Soggetti principi sono la natura e la donna.

Gli artisti dell’Art Nouveau sapranno infatti trasportare in maniera eccezionale la natura all’interno del contesto urbano; mobili, vetri, ceramiche e bronzi potevano creare un’oasi all’interno degli appartamenti della grande città. Non è più la natura degli impressionisti, è una natura interpretata in chiave lineare, dinamica, talvolta geometrica, o addirittura onirico-simbolica. Lo si osserva in maniera inequivocabile nella litografia a colori intitolata Les Paons di Alfredo Muller.

Alfredo Muller, Les Paons, 1903. Litografia a colori, 68,5x158 cm. Private collection, London

L’uomo e la natura sono un tutt’uno in questo particolare momento; da una serie di dipinti di Georges de Feure traspare come gli istinti animaleschi siano gli stessi degli umani.

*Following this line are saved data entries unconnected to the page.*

(* ===== verification/UriQueryFacts.v ===== *)
(** * UriQueryFacts: what the query string grammar accepts and reports *)

From S2P Require Import Prelude Exceptions UriTypes Uuid X3 UriGrammar UriPathFacts UriQuery.

(** ** Fields expressions: shape and rendering *)

(** [path]: identifiers separated by slashes. *)
Fixpoint wf_slash (e : Expr) : bool :=
  match e with
  | SlashExpr a None => wf_api a
  | SlashExpr a (Some r) => wf_api a && wf_slash r
  | _ => false
  end.
(** The shape of every expression the grammar builds: alternatives separated by semicolons,
    each of them a path with an optional parenthesised expression. *)
Fixpoint wf_fields (e : Expr) : bool :=
  match e with
  | SemiExpr (ParenExpr l p) r =>
      wf_slash l && match p with Some p => wf_fields p | None => true end &&
      match r with Some r => wf_fields r | None => true end
  | _ => false
  end.

Fixpoint renderFields (e : Expr) : string :=
  match e with
  | SlashExpr a r => api_name a +:+ match r with Some r => "/" +:+ renderFields r | None => "" end
  | ParenExpr l r => renderFields l +:+ match r with Some r => "(" +:+ renderFields r +:+ ")" | None => "" end
  | SemiExpr l r => renderFields l +:+ match r with Some r => ";" +:+ renderFields r | None => "" end
  end.

(** What may follow a path, and a whole expression. *)
Definition slash_end (r : string) : bool :=
  match r with "" => true | String c _ => is_char "&" c || is_char ")" c || is_char ";" c || is_char "(" c end.
Definition fields_end (r : string) : bool :=
  match r with "" => true | String c _ => is_char "&" c || is_char ")" c end.

Section fields.
Context {X : X3} {HX : X3Laws X}.

Lemma run_deferred {A} n (f : string → presult A) s : run (deferred n f) s = f s.
Proof. done. Qed.
Lemma fwd_apiIdentifier : forward apiIdentifier.
Proof.
  pose proof fwd_identifier as H. unfold apiIdentifier, seq_l. auto 20 with x3fwd.
Qed.

Lemma run_fieldsSlash_S n s :
  run_fieldsSlash (S n) s =
  pbind (run apiIdentifier s) (λ a r,
    pmap (SlashExpr a)
      match run (lit_str "/") r with
      | PMatch _ r' => pmap Some (or_expect r' "fieldsSlash" (run_fieldsSlash n r'))
      | _ => PMatch None r
      end).
Proof.
  simpl. rewrite run_cast, run_expect.
  destruct (run apiIdentifier s) as [a r| |]; simpl; [|done..].
  rewrite run_opt, run_expect_r. pose proof (run_lit_str "/" r) as Hl. rewrite run_str in Hl.
  destruct (strip_prefix "/" r); simpl in Hl; rewrite Hl; simpl; [|done].
  unfold deferred, run, what. by destruct (run_fieldsSlash n s0).
Qed.
Lemma lit_str_char c r r' :
  run (lit_str (String c "")) r = PMatch tt r' ↔ r = String c r'.
Proof.
  rewrite run_lit_str, run_str. destruct (strip_prefix (String c "") r) eqn:E; simpl.
  - apply strip_prefix_Some in E as ->. rewrite str_app_cons, str_app_nil_l. naive_solver.
  - split; [done|]. intros ->. by simpl in E; rewrite decide_True in E.
Qed.
Lemma lit_str_cases c r :
  (∃ r', r = String c r' ∧ run (lit_str (String c "")) r = PMatch tt r') ∨
  (head_is (is_char c) r = false ∧ run (lit_str (String c "")) r = PFail).
Proof.
  rewrite run_lit_str, run_str. destruct r as [|d r]; simpl; [by right|].
  case_decide as Hd; simpl; [subst; eauto|]. right. split; [|done].
  by apply not_true_iff_false; rewrite is_char_true.
Qed.

(** One alternative of [fieldsSemi]. *)
Lemma run_fieldsSemi_S n s :
  run_fieldsSemi (S n) s =
  pbind (run_fieldsSlash (S n) s) (λ l r,
  pbind match run (lit_str "(") r with
        | PMatch _ r' =>
            pbind (or_expect r' "fieldsExpr" (run_fieldsSemi n r')) (λ p r'',
              pmap (λ _, Some p) (or_expect r'' (what (lit_str ")")) (run (lit_str ")") r'')))
        | _ => PMatch None r
        end (λ p r,
    pmap (SemiExpr (ParenExpr l p))
      match run (lit_str ";") r with
      | PMatch _ r' => pmap Some (or_expect r' "fieldsSemi" (run_fieldsSemi n r'))
      | _ => PMatch None r
      end)).
Proof.
  cbn [run_fieldsSemi]. unfold fieldsParen. rewrite run_cast, run_expect, run_rule, run_cast, run_expect.
  change (run (fieldsSlash (S n)) s) with (run_fieldsSlash (S n) s).
  destruct (run_fieldsSlash (S n) s) as [l r| |]; simpl; [|done..].
  rewrite run_opt, run_expect_l, run_expect_r.
  assert (∀ l p r0,
    pmap (λ '(a, r1), SemiExpr a r1)
      (pmap (pair (ParenExpr l p))
        (or_expect r0 (what (opt (expect_r (lit_str ";") (deferred "fieldsSemi" (run_fieldsSemi n)))))
          (run (opt (expect_r (lit_str ";") (deferred "fieldsSemi" (run_fieldsSemi n)))) r0))) =
    pmap (SemiExpr (ParenExpr l p))
      match run (lit_str ";") r0 with
      | PMatch _ r' => pmap Some (or_expect r' "fieldsSemi" (run_fieldsSemi n r'))
      | _ => PMatch None r0
      end) as Hsemi.
  { intros. rewrite run_opt, run_expect_r.
    destruct (lit_str_cases ";" r0) as [(r' & -> & ->)|[_ ->]]; simpl; [|done].
    unfold deferred, run, what. by destruct (run_fieldsSemi n r'). }
  destruct (lit_str_cases "(" r) as [(r' & -> & ->)|[_ ->]]; simpl; [|by rewrite <- Hsemi].
  change (run (deferred ?a ?f) r') with (f r'). change (what (deferred ?a ?f)) with a.
  destruct (run_fieldsSemi n r') as [p r''| |]; simpl; [|done..].
  destruct (lit_str_cases ")" r'') as [(r3 & -> & ->)|[_ ->]]; simpl; [|done].
  by rewrite <- Hsemi.
Qed.
(** The predicate of a segment reads back as the keys of the node with the values of the URI. *)
Lemma segmentPredicate_reads_back n ks p r :
  segmentPredicate n ks = Ok p → pred_end r = true →
  readPredicates (S (String.length (p +:+ r))) (p +:+ r) = (predicates n ks, r) ∧
  (p = "" ∨ head_is (is_char "[") p = true).
Proof.
  intros Hp Hr. pose proof (segmentPredicate_keys _ _ _ Hp) as Hk. revert Hp Hk.
  unfold segmentPredicate, keys_fit, predicates, catch_as. case_decide as HL'; [|case_decide as HLL].
  - rewrite HL'. intros H [Hne Hlen]. inv_result.
    apply try_catch_Ok_inv in H as [H|(e & _ & H)]; [|by destruct (escapeError e)]. split.
    + apply readPredicates_list; [done| |done]. apply listKeyPredicate_length in H.
      rewrite str_length_app. lia.
    + right. destruct (list_keys n), ks; try done. simpl in H. by inv_result.
  - rewrite HLL. destruct ks as [|k [|]]; try done. intros H _.
    apply try_catch_Ok_inv in H as [H|(e & _ & H)]; [|by destruct (escapeError e)]. inv_result.
    split; [|by right].
    replace (("[.=" +:+ x +:+ "]") +:+ r) with ("[" +:+ "." +:+ "=" +:+ x +:+ "]" +:+ r)
      by (by rewrite !str_app_assoc).
    cbn [readPredicates]. rewrite (readPredicate_app _ k) by done.
    rewrite (str_length_app "["). cbn [String.length Nat.add readPredicates].
    by rewrite readPredicate_end.
  - intros H _. inv_result. rewrite str_app_nil_l. cbn [readPredicates].
    rewrite readPredicate_end by done. split; [|by left]. by destruct (nodeType n).
Qed.

(** The steps of the path the walk denotes. *)
Definition step (n : SchemaNode) (s : PathSegment) : string * list (string * string) :=
  (maybeQualified n, predicates n (keys s)).

Lemma maybeQualified_chars n : str_forall path_name_char (maybeQualified n) = true.
Proof.
  assert (∀ i, is_identifier i = true → str_forall path_name_char i = true) as Hi.
  { intros i Hi%identifier_chars. eapply str_forall_impl; [|done]. intros c Hc. unfold path_name_char. by rewrite Hc. }
  pose proof (Hi _ (node_name_identifier n)). pose proof (Hi _ (module_name_identifier n)).
  assert (str_forall path_name_char (module_name n +:+ ":" +:+ node_name n) = true).
  { rewrite !str_forall_app. by rewrite H, H0. }
  unfold maybeQualified. destruct (parent n); [case_decide|]; done.
Qed.

Definition step_end (r : string) : bool := match r with "" => true | String c _ => is_char "/" c end.

Lemma readStep_app n ks p r :
  segmentPredicate n ks = Ok p → step_end r = true →
  readStep ("/" +:+ maybeQualified n +:+ p +:+ r) = Some ((maybeQualified n, predicates n ks), r).
Proof.
  intros Hp Hr. unfold readStep. rewrite str_app_cons, str_app_nil_l.
  change (is_char "/" "/") with true. cbv iota.
  assert (pred_end r = true) as Hpe.
  { destruct r as [|c r]; [done|]. simpl in Hr. apply is_char_true in Hr as <-. done. }
  destruct (segmentPredicate_reads_back n ks p r Hp Hpe) as [Hread Hhead].
  rewrite span_app; [by rewrite Hread|apply maybeQualified_chars|].
  destruct p as [|c p].
  - rewrite str_app_nil_l. destruct r as [|c r]; [done|]. simpl in Hr. by apply is_char_true in Hr as <-.
  - destruct Hhead as [?|Hc]; [done|]. simpl in Hc. by apply is_char_true in Hc as <-.
Qed.

Lemma nextNode_root ctx a n : nextNode ctx None a = Ok n → findPath ctx ("/" +:+ api_name a) = Ok n.
Proof. unfold nextNode, catch_as. intros [H|(e & _ & H)]%try_catch_Ok_inv; [done|]. by destruct e. Qed.
Lemma nextNode_child ctx p a n : nextNode ctx (Some p) a = Ok n → child_matches p n a.
Proof.
  unfold nextNode. destruct (findChildSchemaNode p a) eqn:E; intros; simplify_eq. by apply findChild_Some in E.
Qed.

Lemma asLibyangPath_go_Ok ctx o res segs out n :
  asLibyangPath_go ctx o res segs = Ok (out, n) →
  ∃ sfx ns, out = res +:+ sfx ∧ schema_walk ctx o segs ns ∧
    n = match last ns with Some m => Some m | None => o end ∧
    step_end sfx = true ∧ readPath (length segs) sfx = Some (zip_with step ns segs).
Proof.
  revert o res. induction segs as [|s segs IH]; intros o res; cbn [asLibyangPath_go]; intros H.
  - simplify_eq. exists "", []. rewrite str_app_nil_r. split_and!; [done|constructor|done..].
  - apply bind_Ok_inv in H as (m & Hm & H). apply bind_Ok_inv in H as (p & Hp & H).
    apply bind_Ok_inv in H as (u & Hu%throw_if_Ok_inv & H).
    apply IH in H as (sfx & ns & -> & Hw & -> & Hend & Hread).
    exists ("/" +:+ maybeQualified m +:+ p +:+ sfx), (m :: ns). split_and!.
    + by rewrite !str_app_assoc.
    + apply segmentPredicate_keys in Hp.
      assert (segs ≠ [] → nodeType m ≠ RPC ∧ nodeType m ≠ Action) as Hrpc.
      { intros Hne. rewrite bool_decide_eq_false_2 in Hu by done. simpl in Hu.
        apply orb_false_iff in Hu as [?%bool_decide_eq_false ?%bool_decide_eq_false]. done. }
      destruct o as [q|]; [apply nextNode_child in Hm|apply nextNode_root in Hm]; by constructor.
    + destruct ns as [|m' ns]; [done|]. rewrite last_cons_cons. by destruct (last (m' :: ns)) eqn:E; [|apply last_None in E].
    + done.
    + pose proof (readStep_app m (keys s) p sfx Hp Hend) as Hs. cbn [length].
      change ("/" +:+ maybeQualified m +:+ p +:+ sfx) with (String "/" ("" +:+ maybeQualified m +:+ p +:+ sfx)) in *.
      cbn [readPath]. rewrite Hs, Hread. done.
Qed.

Georges de Feure, Affiche pour la 5ᵉ exposition du Salon
des Cent, 1894. Litografia a colori, 65x42,7 cm.
Gretha Arwas Collection, Londra (UK)
© Arwas Archives

Sempre all’interno di un contesto naturale, viene sprigionata la figura femminile. Il dipinto La fille de Montmartre di Louise Lavrut ne è il manifesto; il dress reform movement, partito dagli USA, libera la donna da nastri e corsetti, emancipandola da ogni cosa che la possa anche lontanamente limitare. La donna che ora gioca a tennis e che si svincola dalla figura maschile è la stessa donna che nel quadro si reca, da sola, in un caffè di Montmartre e fuma.

Art Nouveau il trionfo della bellezza
Alphonse Mucha, Sarah Bernhardt, 1897. Litografia a colori, 58x40,7 cm. 
Gretha Arwas Collection, Londra (UK)
© Arwas Archives

Particolarmente interessante è la sezione dedicata a Sarah Bernhardt, una donna che, a detta della curatrice della mostra Katy Spurrel Avesse avuto tra le mani un profilo Instagram, conterebbe milioni di followers”. La divina Sarah incarna al meglio la nuova epoca: attrice, amata da artisti, romanzieri e capi di Stato, divenne presto imprenditrice di sé stessa, sfruttando la sua popolarità per farsi ritrarre praticamente dappertutto (anche grazie agli splendidi manifesti da lei commissionati ad Alphonse Mucha), fino ad essere richiesta per pubblicità di vestiti, biscotti, cosmetici e tutto ciò che si potesse ricollegare al suo nome.

Le nuove strategie di marketing ben si agganciano all’ultima sezione della mostra, che celebra l’arte grafica ospitando una serie di manifesti pubblicitari; le linee decorative dell’Art Nouveau si avviano a diventare mero prodotto commerciale, seriale, se non addirittura industriale.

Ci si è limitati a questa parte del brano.